Chegou-se a pensar que a pintura contemporânea necessitava ou produzia algo assim como “vitaminas”. Outros, como o publicitário Saatchi, falaram de um “retorno triunfal”, enquanto não faltaram os que voltaram a propor seu tom de carpideiras. Mas tanto o enterro quanto a recuperação espectral não servem para descrever a multiplicidade e intensidade das formas da pintura em nossa época. Tony Camargo demonstra que se pode realizar um projeto pictórico na hibridação da fotografia e da performance.
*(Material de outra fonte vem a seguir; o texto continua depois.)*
(** * Steganography engine: a shallow embedding of [src/core/stegano_engine.py]
    and of the part of [src/core/crypto_manager.py] it calls.

    Conventions of the embedding.
    - Python [bytes] values are [list byte].
    - The bit strings the engine builds (Python [str] values made only of the
      characters '0' and '1') are [list bool]: ['1'] is [true], ['0'] is [false].
    - A numpy [uint8] array is its shape together with its row-major list of
      samples, each sample a [Z]; samples read from an image lie in [0,255].
    - Exceptions are values of [exn]; a call that can raise returns a [result].
    - Library calls ([zlib], [hashlib], AES-GCM, numpy's seeded permutation,
      PIL's mode conversion) are the fields of the class [Externals]; the
      clock and the random source are the fields of [world]. *)

From Stdlib Require Import ZArith Lia Strings.Byte.
From stdpp Require Import base numbers list strings gmap pretty.

Open Scope Z_scope.

(** ** Python values *)

Abbreviation bytes := (list byte).
Abbreviation bitstring := (list bool).

#[global] Instance byte_eq_dec : EqDecision byte := Byte.byte_eq_dec.

Inductive exn :=
  | FileNotFoundError
  | ValueError (msg : string)
  | ImportError
  | IndexError
  | struct_error
  | zlib_error.

Inductive result (A : Type) :=
  | Ok (a : A)
  | Raise (e : exn).
Arguments Ok {A} a.
Arguments Raise {A} e.

(** Sequencing of calls that can raise: the first exception propagates. *)
#[global] Instance result_ret : MRet result := λ A a, Ok a.
#[global] Instance result_bind : MBind result := λ A B k r,
  match r with
  | Ok a => k a
  | Raise e => Raise e
  end.

(** [l[i:j]] for [0 ≤ i ≤ j]: Python slices never raise. *)
Definition slice {A} (i j : nat) (l : list A) : list A := take (j - i) (drop i l).

Definition Z_of_byte (x : byte) : Z := Z.of_N (Byte.to_N x).

(** Storing an integer in a [bytes]/[bytearray] cell; every value stored by
    the engine is already in [0,255], the reduction is the width of the cell. *)
Definition byte_of_Z (z : Z) : byte :=
  default x00 (Byte.of_N (Z.to_N (z mod 256))).

(** [int.from_bytes(b, 'big')] *)
Definition int_from_bytes_big (b : bytes) : Z :=
  fold_left (λ acc x, 256 * acc + Z_of_byte x) b 0.

(** [v.to_bytes(n, 'big')] for [0 ≤ v < 256^n] *)
Fixpoint int_to_bytes_big (n : nat) (v : Z) : bytes :=
  match n with
  | O => []
  | S n' => int_to_bytes_big n' (v / 256) ++ [byte_of_Z v]
  end.

(** ** Bit strings *)

(** Binary digits of a positive number, most significant first. *)
Fixpoint pos_digits (p : positive) : bitstring :=
  match p with
  | xH => [true]
  | xO q => pos_digits q ++ [false]
  | xI q => pos_digits q ++ [true]
  end.

(** [format(v, 'b')] for [v ≥ 0].  Every value the engine formats is a byte
    or the result of [& ((1 << bits) - 1)], hence never negative. *)
Definition bin (v : Z) : bitstring :=
  match v with
  | Z0 => [false]
  | Zpos p => pos_digits p
  | Zneg _ => []
  end.

(** [format(v, f'0{w}b')]: zero-padded on the left to at least [w] digits. *)
Definition format_b (w : nat) (v : Z) : bitstring :=
  replicate (w - length (bin v)) false ++ bin v.

(** [int(s, 2)] *)
Definition int2 (s : bitstring) : Z :=
  fold_left (λ acc c, 2 * acc + Z.b2z c) s 0.

(** [s.ljust(w, '0')] *)
Definition ljust (w : nat) (s : bitstring) : bitstring :=
  s ++ replicate (w - length s) false.

(** [s.startswith(pat)] *)
Fixpoint startswith (pat s : bitstring) : bool :=
  match pat, s with
  | [], _ => true
  | _ :: _, [] => false
  | p :: pat', c :: s' => Bool.eqb p c && startswith pat' s'
  end.

(** [s.index(pat)] when [pat in s], [None] when [pat not in s]. *)
Fixpoint find_sub (pat s : bitstring) : option nat :=
  if startswith pat s then Some 0%nat
  else match s with
       | [] => None
       | _ :: s' => S <$> find_sub pat s'
       end.

(** ['1111111111111110'], the 16-bit end marker *)
Definition END_MARKER : bitstring :=
  [true; true; true; true; true; true; true; true;
   true; true; true; true; true; true; true; false].

(** [''.join(format(byte, '08b') for byte in data)] *)
Definition bits_of_bytes (data : bytes) : bitstring :=
  mjoin ((λ byte, format_b 8 (Z_of_byte byte)) <$> data).

(** [range(0, n, 8)] *)
Definition range8 (n : nat) : list nat :=
  (λ k, 8 * k)%nat <$> seq 0 ((n + 7) / 8)%nat.

(** The conversion loop shared by both extractors:
<<
    bytes_data = bytearray()
    for i in range(0, len(binary_data), 8):
        byte_str = binary_data[i:i+8]
        if len(byte_str) == 8:
            bytes_data.append(int(byte_str, 2))
>> *)
Definition to_bytes (binary_data : bitstring) : bytes :=
  fold_left
    (λ bytes_data i,
       let byte_str := slice i (i + 8) binary_data in
       if bool_decide (length byte_str = 8%nat)
       then bytes_data ++ [byte_of_Z (int2 byte_str)]
       else bytes_data)
    (range8 (length binary_data)) [].

(** ** The environment of the engine *)

(** A numpy array: [shape] and the samples in row-major order
    ([flatten()] returns a copy of them). *)
Record ndarray := { shape : list Z; flat : list Z }.

(** [img_array.size] *)
Definition size (a : ndarray) : Z := foldr Z.mul 1 (shape a).

(** What [np.array(Image.open(path))] builds: the sample count is the product
    of the dimensions, every sample is a [uint8]. *)
Definition wf_array (a : ndarray) : Prop :=
  Z.of_nat (length (flat a)) = size a ∧ Forall (λ v, 0 ≤ v < 256) (flat a).

(** [Image.open(path)]: the PIL mode and the sample array. *)
Record image := { mode : string; array : ndarray }.

Class Externals := {
  (** [zlib.compress(data, level=9)] *)
  zlib_compress : bytes → bytes;
  (** [zlib.decompress(data)], raising [zlib.error] *)
  zlib_decompress : bytes → result bytes;
  (** [hashlib.sha256(data).digest()] *)
  sha256_digest : bytes → bytes;
  (** [hashlib.pbkdf2_hmac('sha256', password, salt, iterations, length)] *)
  pbkdf2_hmac_sha256 : bytes → bytes → Z → Z → bytes;
  (** the module flag set by the import of PyCryptodome *)
  CRYPTO_AVAILABLE : bool;
  (** [AES.new(key, AES.MODE_GCM, iv).encrypt_and_digest(data)] *)
  gcm_encrypt_and_digest : bytes → bytes → bytes → bytes * bytes;
  (** [AES.new(key, AES.MODE_GCM, iv).decrypt_and_verify(ciphertext, tag)] *)
  gcm_decrypt_and_verify : bytes → bytes → bytes → bytes → result bytes;
  (** [np.random.RandomState(seed).permutation(n)] *)
  rng_permutation : Z → nat → list nat;
  (** [image.convert('RGB')] *)
  convert_RGB : image → image;
}.

(** The clock and the random source read during one call. *)
Record world := {
  (** [int(time.time())] *)
  time_time : Z;
  (** [get_random_bytes(n)] *)
  get_random_bytes : nat → bytes;
}.

(** What the libraries guarantee. *)
Definition zlib_inverse `{Externals} : Prop :=
  ∀ d, zlib_decompress (zlib_compress d) = Ok d.
Definition sha256_length `{Externals} : Prop :=
  ∀ d, length (sha256_digest d) = 32%nat.
Definition pbkdf2_length `{Externals} : Prop :=
  ∀ password salt iterations n,
    0 ≤ n → length (pbkdf2_hmac_sha256 password salt iterations n) = Z.to_nat n.
Definition gcm_inverse `{Externals} : Prop :=
  ∀ key iv d,
    length key = 32%nat → length iv = 12%nat →
    length (gcm_encrypt_and_digest key iv d).2 = 16%nat ∧
    gcm_decrypt_and_verify key iv (gcm_encrypt_and_digest key iv d).1
                                  (gcm_encrypt_and_digest key iv d).2 = Ok d.
Definition permutation_ok `{Externals} : Prop :=
  ∀ seed n, rng_permutation seed n ≡ₚ seq 0 n.
Definition random_length (w : world) : Prop :=
  ∀ n, length (get_random_bytes w n) = n.

(** [password.encode()] *)
Definition encode (password : string) : bytes := String.list_byte_of_string password.

(** ** [crypto_manager.py] *)
Section crypto_manager.
Context `{Externals}.

(** [CryptoManager.__init__] *)
Definition CryptoManager : result unit :=
  if CRYPTO_AVAILABLE then Ok () else Raise ImportError.

(** [b'steganoguard_salt_2024'] *)
Definition salt : bytes := encode "steganoguard_salt_2024".

Definition _derive_key (password : string) (key_length : Z) : bytes :=
  pbkdf2_hmac_sha256 (encode password) salt 100000 key_length.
Seus “quadros” são, na verdade, uma colagem na qual a astúcia está acima de todas as coisas. Vemos um personagem sustentando um balão ou outro coberto com um tecido que também “brinca” com balões, enquanto um terceiro parece que tenta pescar em uma plantação utilizando como isca um galão de água. O humor absurdo alivia as pretensões da abstração monocromática, mas, sobretudo, deixa aberta a interpretação. Camargo sabe que não existe lucidez sem ludismo e assim transforma sua obra em um terreno de sedimentação do diferente, ou seja, do divertido.

 

Fernando Castro Flórez (Fotomódulos)

Texto publicado no catálogo da V Bienal de Curitiba, realizada em 2009.